The likelihood of a 50-basis points interest rate reduction in September stands at 30.5%, down from 36% recorded a week ago according to the CME FedWatch tool. The upwardly revised Q2 GDP estimates by the US Bureau of Economic Analysis, showing a growth rate of 3% on an annualized basis, have also diminished the likelihood of a bigger rate cut. The pace at which the economy grew in the second quarter surpassed preliminary estimates of 2.8%, indicating a robust performance.
In the Eurozone, the Eurozone flash annual Harmonized Index of Consumer Prices (HICP) declined as expected in August, with headline inflation decelerating to 2.2% from 2.6% in July due to lower energy prices. The core HICP also grew at a slower rate of 2.8%. The preliminary inflation data strengthens market speculation for ECB’s September interest rate cuts and the policy-easing path for the rest of the year. Market expectations for ECB rate cuts increased after data showed fading inflationary pressure and growth momentum in Germany and other Eurozone economies.

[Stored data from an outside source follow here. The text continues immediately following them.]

(* ===== verification/Prelude.v ===== *)
(** * mvdcc: a verification development of three deterministic MVCC protocols

    The repository holds three epoch-based, deterministic multi-version
    concurrency-control protocols (Serval, Caracal and Cheetah), the YCSB
    driver that runs them, the transaction profiles of YCSB and TPC-C, and the
    structures they share.  An epoch has two phases separated by barriers.  In
    the initialisation phase every worker takes its transactions in turn and
    appends, for every update, a PENDING version to the row under the
    transaction's serial number.  In the execution phase the transactions run:
    a read takes the version with the largest serial below its own and waits
    until it is STABLE; a write fills in the version that was appended for it.

    ** Files

    Paths are under [src/].  A file only requires files listed before it in
    [_CoqProject].

    Shared ground:
    - [Prelude]: build options, machine integers, the ways a C++ call can end
      ([outcome]), a state-and-error monad [M] with its weakest precondition
      [wp], vector operations, lists of slots ordered by serial ([insert_slot],
      [visible_before]).
    - [Bitmap] ([utils/bitmap.hpp]), [Schema] ([protocols/common/schema.hpp],
      [transaction_id.hpp], [tidword.hpp]), [Random] ([utils/random.hpp],
      [utils/utils.hpp]).
    - [Index] ([indexes/masstree_wrapper.hpp], [indexes/masstree.hpp]): point
      operations and range scans over the third-party tree, which is the class
      [BasicTable] with laws [BasicTableLaws]; [Indexes] is what the protocols
      see of it.

    TPC-C ([benchmarks/tpcc], [protocols/tpcc_common]):
    - [TpccRecords], [TpccKeys]: records, generators, copies, packed keys.
    - [TpccTx]: configuration, statistics, [TxHelper], and the class
      [Transaction] of the engine's member functions.  [TpccProfiles]: the five
      profiles and [tx_runner.hpp].
    - [TpccContract]: [TransactionLaws], what the profiles rely on, and symbolic
      execution against it.  [TpccConsistency]: the consistency conditions.
    - [TpccNewOrder], [TpccPayment], [TpccReadOnly], [TpccDelivery]: the effect
      of each profile on the database and its refinement.  [TpccStat]: the
      counters, for any engine.  [TpccRunner]: [generate], [run] and
      [run_with_retry].
    - [TpccEngine]: an in-memory engine that keeps the laws; [TpccWarehouse]: a
      full-size consistent warehouse on which the theorems are applied.

    YCSB ([benchmarks/ycsb]):
    - [Ycsb]: configuration and operation sets.  [YcsbTx]: the profiles
      [read_tx.hpp], [update_tx.hpp], [read_modify_write_tx.hpp], [TxHelper] and
      the runner, over an engine with laws.

    Concurrency:
    - [Conc]: programs of atomic actions ([prog]), their schedules
      ([run_schedule]) and a rely-guarantee logic ([rg], [rg_parallel]).
      [Fair]: pools of spinning threads that finish under fair schedules.
    - [RWLock] ([protocols/common/readwritelock.hpp]); [Latches] and
      [RowLatches]: threads that take such latches finish.
    - [Barrier] ([protocols/ycsb_common/rendezvous_barrier.hpp]); [Phases]: any
      number of phases closed by it run one after the other.
    - [EpochManager], [TimestampManager] ([protocols/common]).

    The protocols:
    - [Memory]: the heap of versions and records, the measures of [Stat], and
      the environment [Env] the protocols run in.  [Txs]: the loops over the
      transactions of an epoch.  [Execution], [Epoch], [Termination]: the
      execution phase, what an epoch returns and stores, and that the phase
      ends, each for any protocol with a [read] of the right shape.  [Run]:
      [run_tx] of the executables.  [Load]: what loading leaves in memory.
    - Serval ([protocols/serval], [executables/ycsb_serval.cpp]): [ServalRow]
      ([row_region.hpp], [value.hpp]), [Serval] ([serval.hpp] and the phases),
      [ServalInit] and [ServalPhase] (the initialisation phase under every
      interleaving), [ServalEpoch], [ServalRun] (the threads of [main]),
      [ServalTermination], [ServalLoad] ([ycsb/initializer.hpp]).
    - Caracal ([protocols/caracal], [executables/ycsb_caracal.cpp]): the same
      with [CaracalRow] ([row_buffer.hpp], [value.hpp]), [Caracal],
      [CaracalInit], [CaracalPhase], [CaracalEpoch], [CaracalRun],
      [CaracalTermination], [CaracalLoad].
    - Cheetah ([protocols/cheetah], [executables/ycsb_cheetah.cpp]): [CheetahRow]
      ([rw_bitmaps.hpp], [value.hpp]), [Cheetah] (methods and phases) and
      [CheetahLoad].

    ** What the theorems show

    - Serval and Caracal, whole runs ([ServalRun], [CaracalRun]): 64 threads,
      barriers and phases interleaved in any way, execute the epochs one after
      the other.  Each epoch is stated between the memory that the run itself has
      when the parent opens the barrier before it and the one at the next such
      barrier ([starts_epoch], over the consecutive states [steps_of] of the run),
      and returns and stores what the serial execution of its transactions does.
      In Caracal that is a serial execution over the final states of the epoch
      before.  In Serval a read of a row that the epoch does not write returns the
      row's master version, which is the state before the last epoch that wrote
      the row, so these reads are one writing epoch behind ([shown_before],
      [masters_after]).  Single epochs: [ServalEpoch], [CaracalEpoch];
      initialisation phases: [ServalPhase], [CaracalPhase].  No assertion fails,
      no exception is thrown, nothing is used after it is freed.
    - Progress ([ServalTermination], [CaracalTermination], [Barrier]): every
      epoch and every barrier ends under every fair schedule.
    - Cheetah: the row's bitmaps record its writers whatever the order of
      registration ([CheetahRow]).
    - TPC-C and YCSB profiles: on any engine whose member functions do what their
      names say (the laws; [get_neworder_with_smallest_key_no_less_than] searches
      the whole table) a run ends
      with exactly its effect committed and, for TPC-C, the database
      consistent, or with nothing committed; it is counted once; it never ends
      in [BUG]; [run_with_retry] decides between the two.  Delivery does not look
      at the district of the new order it is given, so its theorem assumes that no
      district is out of new orders while a later one has some ([next_is_own]);
      [another_district_delivered] of [TpccWarehouse] shows what happens else.
    - Sequential components: rows, version arrays, the index, bitmaps,
      generators, records and keys compute what their names promise, on every
      branch.
    - The epoch and timestamp managers keep their workers in step and their
      timestamps increasing under every schedule.

    ** Choices of the model

    - An action of [Conc] is one access to a shared location, or a stretch of
      code that touches only what the worker owns at that moment (the row under
      its latch, its own per-core array): such a stretch commutes with the
      other workers' steps.  Memory is sequentially consistent, as the
      [__ATOMIC_SEQ_CST] accesses of the code are.
    - A failing [assert] of a debug build is [AssertFailed], an exception
      [RuntimeError], an access C++ leaves undefined [UndefinedBehaviour].
    - Ghost fields ([handed_], [holder], [readers] and the barrier's counters)
      never influence a result; regions and buffers are indices into the
      controller's array.

    ** Bounds and fuel

    - Loops of programs are [loop]s, run for as long as the schedule lasts: a
      safety theorem covers runs that spin for ever, and a termination theorem
      bounds the rounds of a fair schedule, linearly in the transactions,
      writes and operations of an epoch and by 258 rounds per barrier.
    - [OutOfFuel] is the end of a sequential loop's bound or of a list of
      draws.  It is excluded or characterised where it can occur: [attempts] of
      [run_with_retry] runs out only if every run ends in [SYSTEM_ABORT] or
      exhausts its own bound; that bound, [spins] of the draw of a remote
      warehouse, only if one of the first [draws] states of the generator is
      followed by [spins] draws of the home warehouse; and the YCSB theorems say
      how many draws are enough.
    - Serval's epochs have 4096 transactions, 64 per core; at most NUM_REGIONS rows
      are ever written; and unless [NDEBUG], no row is written by all 64
      transactions of a core in one epoch ([write_room]), for which the last
      assertion of [PerCoreVersionArray::append] would fail.  Caracal's epochs have
      fewer than 4160 transactions, a buffer has room for a slot, and there are 64
      buffers more than rows that are ever written.
    - Order numbers, timestamps and counters have the width they have in the
      code; theorems that need room for them say how much ([room] in the TPC-C
      consistency conditions, 2^56 in [TimestampManager]).

    ** Not modelled

    - The transaction engines of TPC-C, its loader and its executables are not
      in the repository, and those of YCSB ([protocols/*/ycsb/transaction.hpp])
      are commented out: they are the classes [Transaction].
    - The Zipf generator and other floating-point code (keys are drawn, and
      doubles computed, by parameters); the third-party tree.
    - [major_gc.hpp], whose calls are commented out.
    - NUMA pinning, performance counters, clocks, logging ([LOG_TRACE], [print],
      [abort_reason]), result files, [print_database], the allocator (every
      allocation succeeds), test programs.
    - Whole epochs of Cheetah: its methods and phases are defined and its rows
      verified, but no theorem speaks of an epoch. *)
From Stdlib Require Export ZArith Lia.
From Stdlib Require Export Sorting.Sorted.
From stdpp Require Export base tactics gmap sets strings numbers.
From stdpp Require Export list.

Technical analysis shows that EUR/USD trades inside Thursday’s trading range after lingering below the crucial resistance of 1.1100. The near-term outlook remains firm as all short-to-long-term EMAs are sloping higher. The major currency pair also holds the breakout of the Rising Channel formation on a daily timeframe. The RSI has declined below 60.00 after being overbought near 75.00. On the upside, 1.1200 and 1.1275 will be the next targets for Euro bulls, while downside support is expected around 1.1000.
In conclusion, EUR/USD continues to be influenced by developments in both the Eurozone and the United States, particularly the inflation data and expectations of interest-rate cuts. The market sentiment is cautious as investors assess the implications of the economic indicators on monetary policy decisions by the ECB and the Federal Reserve. Technical analysis suggests a possible upward movement for the pair, with resistance levels at 1.1200 and 1.1275. However, the downside is expected to find support near 1.1000. Traders will closely monitor upcoming economic releases and central bank statements for further insights into the direction of the currency pair.